Dagli atti del 2017 al nuovo scenario probatorio
Nel precedente procedimento, la Procura generale di Milano aveva valorizzato il ticket come prova favorevole a Andrea Sempio. In una memoria, la sostituta pg Laura Barbaini scriveva che *“il combinato disposto delle prove orali, dello scontrino del parcheggio di Vigevano pagato alle 10.18 e l’orario e lo scambio delle telefonate e dei messaggi con gli amici Capra e Freddi dimostrano che Sempio dice il vero sullo svolgimento della mattinata del 13.08.2007”*.
Secondo Barbaini, *“lo scontrino è la prova che dice il vero e che non può aver commesso alcun omicidio”*. L’allora procuratore aggiunto di Pavia Mario Venditti, nella richiesta di archiviazione del 16 marzo 2017, respingeva le “pretese incongruenze” evidenziate dalla difesa di Alberto Stasi, e il gip Fabio Lambertucci condivideva tale ricostruzione nel decreto di archiviazione del 23 marzo 2017.
Il gip indicava che Sempio, alle 9.58, effettuò una brevissima telefonata verso l’amico Capra, agganciando la cella di Garlasco, per poi spostarsi in auto e raggiungere in circa 15 minuti Vigevano, dove avrebbe pagato il parcheggio alle 10.18 senza effettuare né ricevere chiamate. Proprio l’assenza di celle attive a Vigevano, inizialmente letta come dettaglio sospetto in un’informativa, oggi viene riconsiderata in un quadro in cui il parcheggio, per i nuovi inquirenti, non sarebbe mai stato pagato da lui.
FAQ
Chi è Andrea Sempio e perché è indagato nel delitto di Garlasco?

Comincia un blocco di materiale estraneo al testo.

(* ===== verification/Ledger.v ===== *)
(** The execution ledger: the service object of execution/service.py, the
    primitives that append events and terminalize runs, the row locks of a
    lease, and the replay of an event history. *)
From S2P Require Import Prelude Types Json PyStr Store Session Identity.
Local Open Scope Z_scope.


(** ** The service object *)

Module ExecutionService.
Record t := mk {
  limits : ExecutionLimits.t;
  confirmation_keys : list HmacKeyVersion.t;
  idempotency_keys : list HmacKeyVersion.t;
  has_system_authority : bool }.
End ExecutionService.

(** ** Ledger primitives *)

(** [_append_event]; [UniqueConstraint("run_id", "sequence")] rejects a
    duplicate at the next flush. *)
Definition _append_event (run : uuid) (event_type : RunEventType.t) (status : RunStatus.t)
    (safe_error_code : option RunFailureCode.t) (now : instant) (sequence : Z) : M unit :=
  r ← run_of run;
  flag_conflict (λ s, existsb (λ e, eqv (RunEvent.run_id e) run && (RunEvent.sequence e =? sequence))
                        (ExecutionDb.run_events (Db.execution (work s)))) ;;
  put_execution (λ d, d <| ExecutionDb.run_events := ExecutionDb.run_events d ++
    [RunEvent.mk (Run.workspace_id r) run sequence event_type status safe_error_code now] |>).

(** Events of a run, in insertion order. *)
Definition events_of (run : uuid) (d : ExecutionDb.t) : list RunEvent.t :=
  filter (λ e, RunEvent.run_id e = run) (ExecutionDb.run_events d).

(** [select(func.max(...))]: [None] on no rows. *)
Definition max_of (l : list Z) : option Z :=
  match l with [] => None | x :: l => Some (foldr Z.max x l) end.

(** [_append_next_event]: the successor of the greatest flushed sequence. *)
Definition _append_next_event (run : uuid) (event_type : RunEventType.t) (status : RunStatus.t)
    (safe_error_code : option RunFailureCode.t) (now : instant) : M unit :=
  sequence ← gets (λ s, max_of (RunEvent.sequence <$> events_of run (flushed_execution s)));
  _append_event run event_type status safe_error_code now (default 0 sequence + 1).

(** [select(Job).where(Job.run_id == run.id)] *)
Definition job_for_run (run : uuid) : M (option uuid) :=
  gets (λ s, fst <$> head (where_rows (ExecutionDb.jobs (flushed_execution s))
                             (λ j, eqv (Job.run_id j) run))).

(** [_active_attempt]: [ORDER BY sequence DESC LIMIT 1]. *)
Definition _active_attempt (run : uuid) : M (option uuid) :=
  gets (λ s, fst <$> head (order_by (λ a, - RunAttempt.sequence a)
    (where_rows (ExecutionDb.run_attempts (flushed_execution s))
       (λ a, eqv (RunAttempt.run_id a) run && RunAttempt.active (RunAttempt.status a))))).

(** [JobStatus(status.value)] *)
Definition job_status_of (status : RunStatus.t) : M JobStatus.t :=
  match JobStatus.of_value (RunStatus.value status) with
  | Some j => mret j
  | None => raise ValueError
  end.

(** [_terminalize_run] *)
Definition _terminalize_run (run : uuid) (status : RunStatus.t) (now : instant)
    (safe_error_code : RunFailureCode.t) (event_type : RunEventType.t) : M unit :=
  update_run run (λ r, r <| Run.status := status |>
                         <| Run.safe_error_code := Some safe_error_code |>
                         <| Run.updated_at := now |>
                         <| Run.terminal_at := Some now |>) ;;
  job ← job_for_run run;
  (match job with
   | None => mret tt
   | Some job =>
       job_status ← job_status_of status;
       update_job job (λ j, j <| Job.status := job_status |>
                              <| Job.lease_owner := None |>
                              <| Job.lease_expires_at := None |>
                              <| Job.completed_at := Some now |>)
   end) ;;
  attempt ← _active_attempt run;
  (match attempt with
   | None => mret tt
   | Some attempt =>
       update_attempt attempt (λ a, a <| RunAttempt.status := status |>
                                      <| RunAttempt.safe_error_code := Some safe_error_code |>
                                      <| RunAttempt.terminal_at := Some now |>)
   end) ;;
  _append_next_event run event_type status (Some safe_error_code) now.

(** [_execution_state]: the singleton row, created on first use.  The row lock
    orders transactions and has no effect inside one. *)
Definition _execution_state : M SystemExecutionState.t :=
  found ← gets (λ s, ExecutionDb.system_execution_state (flushed_execution s));
  match found with
  | Some _ =>
      held ← gets (λ s, ExecutionDb.system_execution_state (Db.execution (work s)));
      match held with Some st => mret st | None => raise StaleReference end
  | None =>
      now ← durable_now;
      let st := SystemExecutionState.mk 1 false now in
      put_execution (λ d, d <| ExecutionDb.system_execution_state := Some st |>) ;;
      flush ;;
      mret st
  end.

Definition update_execution_state (f : SystemExecutionState.t → SystemExecutionState.t) : M unit :=
  put_execution (λ d, d <| ExecutionDb.system_execution_state :=
    f <$> ExecutionDb.system_execution_state d |>).

Definition invalid_transition : exn := ExecutionError ExecutionFailureCode.INVALID_TRANSITION.

(** [_locked_run] *)
Definition _locked_run (workspace_id run_id : uuid) : M uuid :=
  run ← gets (λ s, by_id (ExecutionDb.runs (flushed_execution s)) run_id
                     (λ r, eqv (Run.workspace_id r) workspace_id));
  match run with
  | Some run => mret run
  | None => raise invalid_transition
  end.

Definition lease_lost {A} : M A := raise (ExecutionError ExecutionFailureCode.LEASE_LOST).

(** [_locked_job] *)
Definition _locked_job (lease : JobLease.t) : M uuid :=
  job ← gets (λ s, by_id (ExecutionDb.jobs (flushed_execution s)) (JobLease.job_id lease)
                     (λ j, eqv (Job.workspace_id j) (JobLease.workspace_id lease)));
  match job with
  | None => lease_lost
  | Some job =>
      j ← job_of job;
      if eqv (Job.run_id j) (JobLease.run_id lease) then mret job else lease_lost
  end.

(** [_locked_lease_lineage] *)
Definition _locked_lease_lineage (lease : JobLease.t) : M (uuid * uuid) :=
  lineage ← gets (λ s,
    match ExecutionDb.jobs (flushed_execution s) !! JobLease.job_id lease with
    | Some j => if eqv (Job.workspace_id j) (JobLease.workspace_id lease)
                then Some (Job.workspace_id j, Job.run_id j) else None
    | None => None
    end);
  match lineage with
  | None => lease_lost
  | Some (workspace_id, run_id) =>
      if negb (eqv run_id (JobLease.run_id lease)) then lease_lost else
      run ← gets (λ s, by_id (ExecutionDb.runs (flushed_execution s)) run_id
                         (λ r, eqv (Run.workspace_id r) workspace_id));
      match run with
      | None => lease_lost
      | Some run => job ← _locked_job lease; mret (run, job)
      end
  end.

(** ** Event replay *)

Definition sequence_le (a b : RunEvent.t) : Prop := RunEvent.sequence a ≤ RunEvent.sequence b.
#[global] Instance sequence_le_dec a b : Decision (sequence_le a b).
Proof. unfold sequence_le. apply _. Defined.

(** The loop of [replay_projection] over the sorted events. *)
Fixpoint replay_loop (expected_sequence : Z) (current : RunStatus.t) (events : list RunEvent.t)
    : result exn RunStatus.t :=
  match events with
  | [] => Ok current
  | event :: events =>
      if negb (RunEvent.sequence event =? expected_sequence) then Err ValueError
      else replay_loop (expected_sequence + 1) (RunEvent.status event) events
  end.

(** [replay_projection] *)
Definition replay_projection (events : list RunEvent.t) : result exn RunStatus.t :=
  match events with
  | [] => Err ValueError
  | _ => replay_loop 1 RunStatus.QUEUED (merge_sort sequence_le events)
  end.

Andrea Sempio è un amico di Marco Poggi. È indagato perché la Procura di Pavia contesta la veridicità del suo alibi legato allo scontrino di Vigevano.
Perché lo scontrino del parcheggio di Vigevano è così importante?
Lo scontrino è ritenuto decisivo perché dovrebbe collocare Sempio a Vigevano alle 10.18, lontano dalla villetta di Garlasco durante l’omicidio di Chiara Poggi.
Cosa sostiene oggi la Procura di Pavia sul ticket di Vigevano?
La Procura di Pavia sostiene che il ticket non sarebbe mai stato ritirato da Sempio, trasformando l’ex alibi in un potenziale falso con valore indiziario.
Cosa dice la Cassazione sugli alibi falsi nelle indagini penali?
La Cassazione afferma che non avere alibi è neutro, mentre fornire un alibi considerato falso integra un grave indizio di colpevolezza a carico dell’indagato.
Qual è la fonte delle informazioni sullo scontrino di Andrea Sempio?
Le informazioni derivano dagli atti giudiziari citati, dalle memorie di Laura Barbaini, dalle richieste di archiviazione di Mario Venditti e dalla ricostruzione pubblicata da Il Giornale.